The new column I want to generate would be derived by taking 100 and then compounding this. For this example:
first value = 100
second value = first value*(1+10/100) = 110
third value = second value *(1+20/100) = 132 and so on
Note that the first return value of 5 needs to be ignored. I know I can just overwrite it to accomplish what I want, but I was wondering if there is a more elegant way to get the desired output.

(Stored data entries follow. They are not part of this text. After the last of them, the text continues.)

(* ===== verification/AircraftModel.v ===== *)
(** * Models of aircraft and lists of them (misc/simulation/aircraftmodel.cpp, aircraftmodellist.cpp)

    A model is what the simulator can draw, described by its codes and its livery.  The
    lists filter models, replace and remove them by their text, and score them against
    a remote model.  Left out are the members the matching does not read: files,
    simulator, distributor, centre of gravity and descriptions. *)

From stdpp Require Import base list.
From S2P Require Import Prelude QtCore QtReference PhysicalQuantity.
From S2P Require Export Callsign AircraftCodes.
From coqutil Require Export Datatypes.RecordSetters.
Export TriangleBracketNotations.
#[global] Open Scope record_set.
Arguments constant {E} newValue _ /.
Arguments apply_update {R E} u : simpl nomatch.

Open Scope Z_scope.

(** ** CAircraftModel *)

Inductive ModelType := TypeUnknown | TypeQueriedFromNetwork | TypeFSInnData | TypeReverseLookup | TypeModelMatching
  | TypeModelMatchingDefaultModel | TypeDatabaseEntry | TypeManuallySet | TypeOwnSimulatorModel | TypeVPilotRuleBased
  | TypeTerrainProbe.
#[export] Instance ModelType_eq : EqDecision ModelType.
Proof. solve_decision. Defined.
Inductive ModelMode := Undefined | Include | Exclude | AllModes.
#[export] Instance ModelMode_eq : EqDecision ModelMode.
Proof. solve_decision. Defined.

Record CAircraftModel := mkAircraftModel {
  m_dbKey : Z; m_order : Z; m_modelCallsign : CCallsign; m_aircraftIcao : CAircraftIcaoCode; m_livery : CLivery;
  m_modelString : QString; m_modelStringAlias : QString; m_modelType : ModelType; m_modelMode : ModelMode }.
#[export] Instance CAircraftModel_eq : EqDecision CAircraftModel.
Proof. solve_decision. Defined.

Definition CAircraftModel_default : CAircraftModel :=
  mkAircraftModel (-1) (-1) CCallsign_default AircraftIcao.null Livery.null [] [] TypeUnknown Include.

Section model.
Context `{QtConv} `{QtChars}.
Implicit Types (model compareModel : CAircraftModel) (modelString : QString).

(** The constructor with text, type, codes and livery. *)
Definition CAircraftModel_make modelString (type : ModelType) (icao : CAircraftIcaoCode) (livery : CLivery) : CAircraftModel :=
  mkAircraftModel (-1) (-1) CCallsign_default icao livery (qt_toUpper (trimmed modelString)) [] type Include.

Definition getAirlineIcaoCode model : CAirlineIcaoCode := lv_airline (m_livery model).
Definition setCallsign (callsign : CCallsign) model : CAircraftModel :=
  (model) <| m_modelCallsign := mkCallsign (m_callsignAsSet callsign) (m_callsign callsign)
                                  (m_telephonyDesignator callsign) Aircraft |>.
Definition setModelType (type : ModelType) model : CAircraftModel := (model) <| m_modelType := type |>.
Definition setAircraftIcaoCode (icao : CAircraftIcaoCode) model : CAircraftModel := (model) <| m_aircraftIcao := icao |>.
Definition setLivery (livery : CLivery) model : CAircraftModel := (model) <| m_livery := livery |>.

Definition hasModelString model : bool := negb (isEmpty (m_modelString model)).
Definition hasManuallySetString model : bool := bool_decide (m_modelType model = TypeManuallySet) && hasModelString model.
Definition hasAircraftDesignator model : bool := AircraftIcao.hasDesignator (m_aircraftIcao model).
Definition hasAirlineDesignator model : bool := AirlineIcao.hasValidDesignator (getAirlineIcaoCode model).
Definition hasCategory model : bool := AircraftIcao.hasCategory (m_aircraftIcao model).
Definition isVtol model : bool := AircraftIcao.isVtol (m_aircraftIcao model).
Definition isMilitary model : bool := icao_military (m_aircraftIcao model) || lv_military (m_livery model).
Definition hasValidOrder model : bool := 0 <=? m_order model.

Definition matchesModelString modelString model : bool := caseInsensitiveStringCompare modelString (m_modelString model).
Definition matchesModelStringOrAlias modelString model : bool :=
  matchesModelString modelString model || caseInsensitiveStringCompare modelString (m_modelStringAlias model).
Definition calculateScore (preferColorLiveries : bool) compareModel model : Z :=
  let icaoScore := AircraftIcao.calculateScore (m_aircraftIcao model) (m_aircraftIcao compareModel) in
  let liveryScore := Livery.calculateScore preferColorLiveries (m_livery model) (m_livery compareModel) in
  qRound (f64_mul (f64_frac 1 2) (f64_of_Z (icaoScore + liveryScore))).

(** *** The livery as it is sent to other clients *)

Record DBTripleIds := mkTripleIds { id_model : Z; id_livery : Z; id_aircraft : Z }.
Definition DBTripleIds_default : DBTripleIds := mkTripleIds (-1) (-1) (-1).

Definition liveryStringPrefix : QString := lit "swift_".
Definition isSwiftLiveryString (liveryString : QString) : bool :=
  (length liveryStringPrefix <? length liveryString)%nat && startsWithCI liveryString liveryStringPrefix.
Definition idText (use : bool) (letter : string) (dbKey : Z) : QString :=
  if use && hasValidDbKey dbKey then lit letter ++ qt_number dbKey else [].
Definition getSwiftLiveryString (aircraftIcao livery useModel : bool) model : QString :=
  if negb aircraftIcao && negb livery && negb useModel then []
  else
    let l := idText livery "l" (lv_dbKey (m_livery model)) ++ idText aircraftIcao "a" (icao_dbKey (m_aircraftIcao model))
               ++ idText useModel "m" (m_dbKey model) in
    if isEmpty l then [] else liveryStringPrefix ++ l.

(** The loop over the text behind the prefix; a letter is followed by its digits.  The fuel is the
    number of characters, of which every turn takes at least one. *)
Fixpoint parseIds (fuel : nat) (ls : QString) (ids : DBTripleIds) : DBTripleIds :=
  match fuel, ls with
  | S fuel, m :: rest =>
      if bool_decide (m = 109%N \/ m = 97%N \/ m = 108%N) then
        let '(idString, behind) := spanChars qt_isDigit rest in
        if isEmpty idString then parseIds fuel rest ids
        else
          let id := toInt idString in
          parseIds fuel behind
            (if decide (m = 109%N) then (ids) <| id_model := id |>
             else if decide (m = 97%N) then (ids) <| id_aircraft := id |> else (ids) <| id_livery := id |>)
      else parseIds fuel rest ids
  | _, _ => ids
  end.
Definition parseNetworkLiveryString (liveryString : QString) : DBTripleIds :=
  if negb (isSwiftLiveryString liveryString) then DBTripleIds_default
  else
    let ls := qt_toLower (mid liveryString (length liveryStringPrefix)) in
    parseIds (length ls) ls DBTripleIds_default.
End model.

(** ** CAircraftModelList *)

Section list.
Context `{QtConv} `{QtChars}.
Implicit Types (model : CAircraftModel) (models : list CAircraftModel) (modelString combinedType : QString).

Definition findBy (p : CAircraftModel -> bool) models : list CAircraftModel := filter (fun model => p model = true) models.
Definition findFirstByOrDefault (p : CAircraftModel -> bool) models : CAircraftModel :=
  default CAircraftModel_default (head (findBy p models)).
Definition containsBy (p : CAircraftModel -> bool) models : bool := existsb p models.

Definition findFirstByModelStringOrDefault modelString models : CAircraftModel :=
  if isEmpty modelString then CAircraftModel_default else findFirstByOrDefault (matchesModelString modelString) models.
Definition findFirstByModelStringAliasOrDefault modelString models : CAircraftModel :=
  if isEmpty modelString then CAircraftModel_default else findFirstByOrDefault (matchesModelStringOrAlias modelString) models.

Definition findByIcaoDesignators (aircraft : CAircraftIcaoCode) (airline : CAirlineIcaoCode) models : list CAircraftModel :=
  let sameAircraft model := bool_decide (icao_designator (m_aircraftIcao model) = icao_designator aircraft) in
  let sameAirline model := bool_decide (al_designator (getAirlineIcaoCode model) = al_designator airline) in
  if isEmpty (al_designator airline) then findBy sameAircraft models
  else if isEmpty (icao_designator aircraft) then findBy sameAirline models
  else findBy (fun model => sameAirline model && sameAircraft model) models.
Definition findByAircraftDesignatorAndLiveryCombinedCode (aircraftDesignator combinedCode : QString) models
  : list CAircraftModel :=
  if isEmpty aircraftDesignator then []
  else findBy (fun model => AircraftIcao.matchesDesignator aircraftDesignator (m_aircraftIcao model) &&
                            Livery.matchesCombinedCode combinedCode (m_livery model)) models.
Definition findByAirlineGroup (airline : CAirlineIcaoCode) models : list CAircraftModel :=
  let id := al_groupId airline in
  if id <? 0 then [] else findBy (fun model => al_groupId (getAirlineIcaoCode model) =? id) models.
Definition findByAirlineNamesOrTelephonyDesignator (name : QString) models : list CAircraftModel :=
  findBy (fun model => if negb (hasAirlineDesignator model) || negb (hasValidDbKey (m_dbKey model)) then false
                       else AirlineIcao.matchesNamesOrTelephonyDesignator name (getAirlineIcaoCode model)) models.
Definition findByManufacturer (manufacturer : QString) models : list CAircraftModel :=
  if isEmpty manufacturer then []
  else findBy (fun model => bool_decide (icao_manufacturer (m_aircraftIcao model) = trimmed (qt_toUpper manufacturer))) models.
Definition findByFamily (family : QString) models : list CAircraftModel :=
  if isEmpty family then []
  else findBy (fun model => AircraftIcao.hasFamily (m_aircraftIcao model) &&
                            bool_decide (icao_family (m_aircraftIcao model) = trimmed (qt_toUpper family))) models.
Definition findByDesignatorsOrFamilyWithColorLivery (designators : QStringList) models : list CAircraftModel :=
  findBy (fun model =>
    if negb (Livery.isColorLivery (m_livery model)) then false
    else if bool_decide (icao_designator (m_aircraftIcao model) ∈ designators) then true
    else AircraftIcao.hasFamily (m_aircraftIcao model) && bool_decide (icao_family (m_aircraftIcao model) ∈ designators)) models.
Definition findByCombinedType combinedType models : list CAircraftModel :=
  if negb (length combinedType =? 3)%nat then []
  else findBy (fun model => AircraftIcao.matchesCombinedType (qt_toUpper (trimmed combinedType)) (m_aircraftIcao model)) models.
Definition findColorLiveries models : list CAircraftModel := findBy (fun model => Livery.isColorLivery (m_livery model)) models.
Definition findByCombinedTypeWithColorLivery combinedType models : list CAircraftModel :=
  findColorLiveries (findByCombinedType combinedType models).
Definition findByCombinedAndManufacturer (icao : CAircraftIcaoCode) models : list CAircraftModel :=
  let combinedType := icao_combinedType icao in let manufacturer := icao_manufacturer icao in
  if isEmpty manufacturer then findByCombinedType combinedType models
  else if isEmpty combinedType then findByManufacturer manufacturer models
  else findBy (fun model => AircraftIcao.matchesCombinedTypeAndManufacturer combinedType manufacturer (m_aircraftIcao model)) models.
Definition findByMilitaryFlag (military : bool) models : list CAircraftModel :=
  findBy (fun model => eqb (isMilitary model) military) models.
Definition findByVtolFlag (vtol : bool) models : list CAircraftModel := findBy (fun model => eqb (isVtol model) vtol) models.
Definition containsVtol models : bool := containsBy isVtol models.

Definition findByCategoryFirstLevel (firstLevel : Z) models : list CAircraftModel :=
  if firstLevel <? 0 then []
  else findBy (fun model => hasCategory model && (m_l1 (icao_category (m_aircraftIcao model)) =? firstLevel)) models.
Definition findByCategory (category : CAircraftCategory) models : list CAircraftModel :=
  if AircraftCategory.isNull category then []
  else findBy (fun model => hasCategory model && bool_decide (icao_category (m_aircraftIcao model) = category)) models.
Definition findByCategories (categories : list CAircraftCategory) models : list CAircraftModel :=
  if isEmpty categories then []
  else findBy (fun model => hasCategory model && bool_decide (icao_category (m_aircraftIcao model) ∈ categories)) models.

(** *** Removing and replacing by text *)

Definition getModelStringList models : QStringList := map m_modelString (findBy hasModelString models).
Definition containsString (modelStrings : QStringList) modelString : bool := existsb (equalsCI modelString) modelStrings.
Definition findByNotInModelStrings (modelStrings : QStringList) models : list CAircraftModel :=
  findBy (fun model => negb (containsString modelStrings (m_modelString model))) models.
Definition removeModelsWithString (modelStrings : QStringList) models : list CAircraftModel :=
  if isEmpty modelStrings then models else findByNotInModelStrings modelStrings models.
Definition replaceOrAddModelsWithString (addOrReplaceList models : list CAircraftModel) : list CAircraftModel :=
  if isEmpty addOrReplaceList then models
  else if isEmpty models then addOrReplaceList
  else removeModelsWithString (getModelStringList addOrReplaceList) models ++ addOrReplaceList.
Definition removeAllWithoutModelString models : list CAircraftModel := findBy hasModelString models.
Definition removeObjectsWithoutDbKey models : list CAircraftModel := findBy (fun model => hasValidDbKey (m_dbKey model)) models.
Definition removeIfExcluded models : list CAircraftModel := findBy (fun model => negb (bool_decide (m_modelMode model = Exclude))) models.

(** *** The order set by the user *)

Definition needsOrder models : bool := existsb (fun model => negb (hasValidOrder model)) models.
Definition minOrderOrDefault models : CAircraftModel :=
  match models with
  | [] => CAircraftModel_default
  | front :: _ => foldl (fun min model => if hasValidOrder model && (m_order model <? m_order min) then model else min) front models
  end.

(** *** Scores *)

(** A QMultiMap from scores to models: sorted by key, the latest entry of a key first. *)
Definition ScoredModels : Type := list (Z * CAircraftModel).
Fixpoint insertScored (score : Z) model (scores : ScoredModels) : ScoredModels :=
  match scores with
  | [] => [(score, model)]
  | (k, m) :: rest => if score <=? k then (score, model) :: scores else (k, m) :: insertScored score model rest
  end.
Definition lastKey (scores : ScoredModels) : option Z := fst <$> last scores.
Definition valuesOf (key : Z) (scores : list (Z * CAircraftModel)) : list CAircraftModel := map snd (filter (fun e => e.1 = key) scores).
Definition scoreFull (remoteModel : CAircraftModel) (preferColorLiveries ignoreZeroScores : bool) models : ScoredModels :=
  foldl (fun scoreMap model =>
           let score := calculateScore preferColorLiveries remoteModel model in
           if ignoreZeroScores && (score <? 1) then scoreMap else insertScored score model scoreMap) [] models.
End list.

I come close to getting what I want, but I need to ignore the first return of 5. The expected output of the new_col would be 100, 110, 132.
**Reproducible example**
# Load package
library(tidyverse)
# Create data
df <- data.frame(asset = c("A", "A", "A"), return = c(5,10,20))
df
# Generate new column
test <- df %>%
mutate(new_col = 100) %>% #initialize
mutate(new_col = ifelse(row_number(new_col) == 1,
new_col,
lag(new_col, 1) * cumprod((1 + return/100))
)
)
test
Thanks in advance!
An option would be accumulate
library(tidyverse)
df %>%
mutate(newcol = accumulate(return[-1], ~ .x* (1 + .y/100), .init = 100))
# asset return newcol
#1 A 5 100
#2 A 10 110
#3 A 20 132
Or using cumprod
df %>%
mutate(newcol = cumprod( c(100, 1 + return[-1]/100)))
Or similar option in base R
Reduce(function(x, y) x * (1 + y/100), df$return[-1], init = 100, accumulate = TRUE)
#[1] 100 110 132
Or with a for
loop
df$newcol[1] <- 100
for(i in 2:nrow(df)) df$newcol[i] <- df$newcol[i-1] * (1 + df$return[i]/100)
For multiple columns, use mutate_at
df1 %>%
mutate_at(vars(starts_with('return')),
list(newcol = ~ accumulate(.[-1], ~ .x * (1+ .y/100), .init = 100)))
# asset return return2 return_newcol return2_newcol
#1 A 5 15 100 100
#2 A 10 12 110 112
#3 A 20 25 132 140
df1 <- data.frame(asset = c("A", "A", "A"),
return = c(5,10,20), return2 = c(15, 12, 25))